Le conseil de la concurrence, saisi le 10 décembre dernier dernier par Lahcen Daoudi pour statuer sur le plafonnement des marges des distributeurs, vient de rendre son avis. Présenté le 15 février devant la presse , l’avis du conseil de la concurrence rejette le plafonnement, et recommande à sa place une refonte globale du marché. Cette décision, prise lors d’une réunion du conseil tenue le 14 février qui a duré 3h30 selon nos confrères de Medias24.
Dans le résumé de son avis, le conseil de la concurrence rappelle ainsi qu’il n’agit pas en tant qu’autorité de réglementation, mais de régulation. Le conseil « n’a pas pour mission de définir le niveau optimal des prix et marges maximales à retenir sur le marché des carburants. Cette attribution relève de la seule responsabilité du Gouvernement, » peut-on lire dans le document. Cet avis porte sur d’éventuelles pratiques anticoncurrentielles et non sur le plafonnement des marges des distributeurs qui, lui, sera examiné lors d’une prochaine session.

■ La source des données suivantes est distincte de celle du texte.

(** The run on a main document that is an object, in a world where it can
    be written back and [paths/] holds at least one file: the loop starts
    from the cleared document, provided the codec reads back what it wrote,
    and the run ends with exit code 0 having written a document whose
    entries are those of the last writers. *)
Lemma main_rebuilds (apiDocsPath : string) (s : state) (cls : objclass)
      (ps : list (string * value)) (pathFiles : list string)
      (errors : list event) :
  let pathsDir := PosixPath.join [PosixPath.dirname apiDocsPath; "paths"] in
  let baseDir := PosixPath.dirname apiDocsPath in
  let apiDocs := clearedFrom (VObj cls ps) in
  let w1 := writeFile apiDocsPath (yaml_dump apiDocs) (world s) in
  loaded (world s) apiDocsPath = VObj cls ps ->
  yaml_load (yaml_dump apiDocs) = Some apiDocs ->
  apiDocsPath ∉ locked (world s) ->
  existsNode (tree (world s) pathsDir) = true ->
  walkDir pathsDir (readdir (tree (world s) pathsDir)) ([], [])
    = (pathFiles, errors) ->
  pathFiles <> [] ->
  exists final n,
    main apiDocsPath s =
      (0, {| world := writeFile apiDocsPath (yaml_dump final) w1;
             console := (console s ++ loadErrors (world s) [apiDocsPath] ++
                         errors ++ loadErrors w1 pathFiles)%list |})
    /\ (forall a m,
          entryAt final a m =
          if inherited a then None
          else lastWriter w1 baseDir pathFiles a m None)
    /\ rebuilding final
    /\ forEachFilePure w1 baseDir pathFiles (apiDocs, 0) = Normal (final, n).
Proof.
  intros pathsDir baseDir apiDocs w1 Hobj Hrt Hunlocked Hex Hwalk Hfiles.
  unfold main, mainTry. fold pathsDir. fold baseDir.
  rewrite bind_run, loadYaml_loaded, Hobj.
  rewrite bind_run. cbn [member evaluate].
  replace (if truthy (propGet "paths" ps)
           then deleteProp (VObj cls ps) "paths" else VObj cls ps)
    with (VObj cls (if truthy (propGet "paths" ps)
                    then propDelete "paths" ps else ps))
    by now destruct (truthy (propGet "paths" ps)).
  rewrite bind_run. cbn [assign evaluate]. fold (clearedFrom (VObj cls ps)).
  fold apiDocs. rewrite bind_run. unfold saveYaml at 1.
  cbn [world report console]. destruct (decide _) as [Hin|_]; [contradiction |].
  cbn [negb world tree writeFile]. rewrite Hex. cbn [negb]. rewrite Hwalk.
  destruct pathFiles as [|f0 rest]; [contradiction |].
  set (pathFiles := f0 :: rest) in *.
  replace (Datatypes.length pathFiles =? 0)%nat with false by reflexivity.
  rewrite bind_run, loadYaml_loaded. cbn [world].
  fold (writeFile apiDocsPath (yaml_dump apiDocs) (world s)). fold w1.
  unfold w1 at 1 2.
  rewrite (loaded_after_write (world s) apiDocsPath apiDocs Hrt eq_refl).
  replace (loadErrors (writeFile apiDocsPath (yaml_dump apiDocs) (world s))
             [apiDocsPath]) with (@nil event)
    by (unfold loadErrors, loadFails, writeFile; cbn [List.filter files];
        now rewrite lookup_insert_eq, Hrt).
  rewrite report_nil. fold w1. cbn [console].
  rewrite bind_run.
  match goal with
  | |- context [forEachFile baseDir pathFiles (apiDocs, 0) ?st] =>
      destruct (forEachFile_lastWriter baseDir pathFiles apiDocs 0 st
                  (cleared_rebuilding _ (cleared_clearedFrom cls ps)))
        as (final & n & Hrun & Hr & _ & Hlast);
      pose proof (forEachFile_pure baseDir pathFiles (apiDocs, 0) st) as Hpure
  end.
  rewrite Hrun. cbn [world] in Hpure.
  exists final, n. split; [| split; [| split; [exact Hr |]]].
  - rewrite bind_run. unfold saveYaml. cbn [world report console].
    destruct (decide _) as [Hin|_]; [contradiction |].
    cbn [negb]. unfold mret, M_ret. do 2 f_equal.
    now rewrite <- !List.app_assoc.
  - intros a m. rewrite (Hlast a m). cbn [world]. unfold apiDocs.
    now rewrite (cleared_shadowed _ a (cleared_clearedFrom cls ps)),
                (cleared_entryAt _ a m (cleared_clearedFrom cls ps)).
  - destruct (forEachFilePure w1 baseDir pathFiles (apiDocs, 0)) as [r|].
    + rewrite Hrun in Hpure. now injection Hpure as <-.
    + destruct Hpure as [s' Hs']. rewrite Hrun in Hs'. discriminate.
Qed.

(** Where the main document has no [paths] key, or a truthy one, a second
    run leaves the world as the first run left it, provided the codec
    reads back the two documents the first run writes. *)
Lemma second_run_repeats (apiDocsPath : string) (s : state) (cls : objclass)
      (ps : list (string * value)) (pathFiles : list string)
      (errors : list event) :
  let pathsDir := PosixPath.join [PosixPath.dirname apiDocsPath; "paths"] in
  let baseDir := PosixPath.dirname apiDocsPath in
  let apiDocs := clearedFrom (VObj cls ps) in
  let w1 := writeFile apiDocsPath (yaml_dump apiDocs) (world s) in
  loaded (world s) apiDocsPath = VObj cls ps ->
  propGet "paths" ps = None \/ truthy (propGet "paths" ps) = true ->
  yaml_load (yaml_dump apiDocs) = Some apiDocs ->
  (forall final n,
      forEachFilePure w1 baseDir pathFiles (apiDocs, 0) = Normal (final, n) ->
      yaml_load (yaml_dump final) = Some final) ->
  apiDocsPath ∉ locked (world s) ->
  existsNode (tree (world s) pathsDir) = true ->
  walkDir pathsDir (readdir (tree (world s) pathsDir)) ([], [])
    = (pathFiles, errors) ->
  pathFiles <> [] ->
  fst (main apiDocsPath s) = 0
  /\ fst (main apiDocsPath (snd (main apiDocsPath s))) = 0
  /\ world (snd (main apiDocsPath (snd (main apiDocsPath s))))
     = world (snd (main apiDocsPath s)).
Proof.
  intros pathsDir baseDir apiDocs w1 Hobj Hpaths Hrt Hrt2 Hunlocked Hex Hwalk
         Hfiles.
  destruct (main_rebuilds apiDocsPath s cls ps pathFiles errors
              Hobj Hrt Hunlocked Hex Hwalk Hfiles)
    as (final & n & Hmain & _ & Hr & Hpure).
  fold pathsDir baseDir apiDocs w1 in Hmain, Hpure.
  rewrite Hmain. cbn [fst snd]. split; [reflexivity |].
  specialize (Hrt2 final n Hpure).
  (* the properties other than [paths], in the order the Clear step leaves *)
  set (ps0 := if truthy (propGet "paths" ps) then propDelete "paths" ps else ps).
  assert (Hps0 : propGet "paths" ps0 = None).
  { unfold ps0. destruct Hpaths as [Hn|Ht].
    - now rewrite Hn.
    - rewrite Ht. apply propGet_propDelete. }
  assert (Hdocs : apiDocs = VObj cls (ps0 ++ [("paths", emptyObject)])%list).
  { unfold apiDocs, clearedFrom. fold ps0. now rewrite propSet_absent. }
  (* the document the first run wrote has its [paths] last *)
  assert (Hfinal : exists v, final = VObj cls (ps0 ++ [("paths", v)])%list
                             /\ truthy (Some v) = true).
  { destruct (forEachFilePure_slot _ _ _ _ _ _ _ Hpure)
      as [Heq|(c0 & q0 & v & Hd & Hf)].
    - exists emptyObject. split; [congruence | reflexivity].
    - rewrite Hdocs in Hd. injection Hd as <- <-.
      rewrite (propSet_last _ _ _ _ Hps0) in Hf.
      exists v. split; [exact Hf |].
      destruct Hr as (fcls & fps & paths & Hshape & Hget & _).
      rewrite Hf in Hshape. injection Hshape as <- <-.
      rewrite (propGet_last _ _ _ Hps0) in Hget. now injection Hget as ->. }
  destruct Hfinal as (v & Hfinal & Hv).
  set (s1 := {| world := writeFile apiDocsPath (yaml_dump final) w1;
                console := (console s ++ loadErrors (world s) [apiDocsPath] ++
                            errors ++ loadErrors w1 pathFiles)%list |}).
  assert (Hclear : clearedFrom (VObj cls (ps0 ++ [("paths", v)])%list) = apiDocs).
  { unfold clearedFrom. rewrite (propGet_last _ _ _ Hps0), Hv.
    rewrite (propDelete_last _ _ _ Hps0), Hdocs.
    now rewrite (propSet_absent _ _ _ Hps0). }
  assert (Hw : writeFile apiDocsPath (yaml_dump apiDocs) (world s1) = w1).
  { unfold s1, w1, writeFile. cbn [world files locked tree cwd]. f_equal.
    now rewrite !insert_insert_eq. }
  assert (Hobj1 : loaded (world s1) apiDocsPath
                  = VObj cls (ps0 ++ [("paths", v)])%list).
  { unfold s1. cbn [world]. rewrite <- Hfinal.
    apply loaded_after_write; [exact Hrt2 | now rewrite Hfinal]. }
  pose proof (main_rebuilds apiDocsPath s1 cls (ps0 ++ [("paths", v)])%list
                pathFiles errors) as Hsecond.
  cbv zeta in Hsecond. rewrite Hclear, Hw in Hsecond.
  specialize (Hsecond Hobj1 Hrt Hunlocked Hex Hwalk Hfiles).
  destruct Hsecond as (final2 & n2 & Hmain2 & _ & _ & Hpure2).
  fold baseDir in Hpure2. rewrite Hpure in Hpure2. injection Hpure2 as <- <-.
  rewrite Hmain2. cbn [fst snd world]. split; reflexivity.
Qed.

Concernant la demande présentée par le gouvernement d’un plafonnement des prix et des marges, le conseil estime que « la demande d’avis du Gouvernement ne remplit pas les conditions légales requises». Si toutefois le gouvernement opte de manière unilatérale pour cette décision, le conseil de la concurrence estime que ce choix « ne sera pas suffisant et judicieux d’un point de vue économique, concurrentiel et en termes de justice sociale». Les raisons évoquées par le conseil étant que « le plafonnement est, d’abord, une mesure conjoncturelle limitée dans le temps ». De plus, « agir uniquement sur les marges des distributeurs de gros et de détail ne va pas changer la réalité des prix». « Le plafonnement est également une mesure discriminatoire qui s’applique indistinctement à tous les opérateurs, quelles que soient leurs tailles et la structure de leurs coûts » note l’instance dirigée par Driss Guerraoui. Pour le président du Conseil de la concurrence, « le plafonnement donne un mauvais signal au marché, car les investisseurs ne seront pas rassurés et n’auront aucune visibilité dans le secteur» . Pour toutes ces raisons, le conseil rejette cette option.
Dans cet avis, le conseil de la concurrence s’attaque à la libéralisation du secteur qu’il estime « mal préparée » et ne tenant pas compte de plusieurs éléments de contexte national « qui auraient dû alerter le Gouvernement sur l’opportunité de son entrée en vigueur et les modalités de sa mise en œuvre ». Le Conseil rappelle ainsi que l’Exécutif «a pris le risque de libéraliser totalement des prix des carburants sachant au préalable que le marché allait être privé du seul raffineur national» , la Samir. Suite à la faillite du seul raffineur marocain qui « approvisionnait 64% des hydrocarbures et représentait 50% de la capacité national de stockage », le Maroc doit dorénavant « importer 93% de ses besoins en hydrocarbures» affirme Guerraoui.
« La décision a été prise dans un contexte de vide institutionnel marqué par l’absence du conseil de la concurrence» note l’instance. Selon elle, le gouvernement « a procédé à la libéralisation sans agir au préalable sur les composantes fondamentales de l’écosystème » que sont « l’existence de fortes barrières à l’entrée en amont et en aval du marché, l’existence d’un niveau de concentration élevé, et d’une structure monopolistique sur certains marchés et oligopolistique sur d’autres. » Le conseil remarque aussi que « le gouvernement a pris la décision sans mettre en place des mesures d’accompagnement pour protéger les consommateurs et les segments les plus vulnérables du marché ».
Le conseil recommande ainsi de développer la concurrence sur le segment amont du marché, renforcer les capacités nationales de stockage, stimuler la concurrence sur le marché de la distribution de détail et de soumettre le marché à un dispositif innovant de régulation sectorielle. Driss Guerraoui estime également qu’il faut « maintenir les activités de la Samir et ouvrir le secteur du raffinage aux opérateurs privés. »
Pour conclure, le conseil de la concurrence considère que le secteur des hydrocarbures a besoin « d’une refonte globale répondant aux dysfonctionnements de nature structurelle qui touchent toute sa chaîne de valeur. La protection du pouvoir d’achat des consommateurs, l’approvisionnement du marché, la compétitivité du secteur et son attractivité pour l’investissement dépendent de cette refonte ».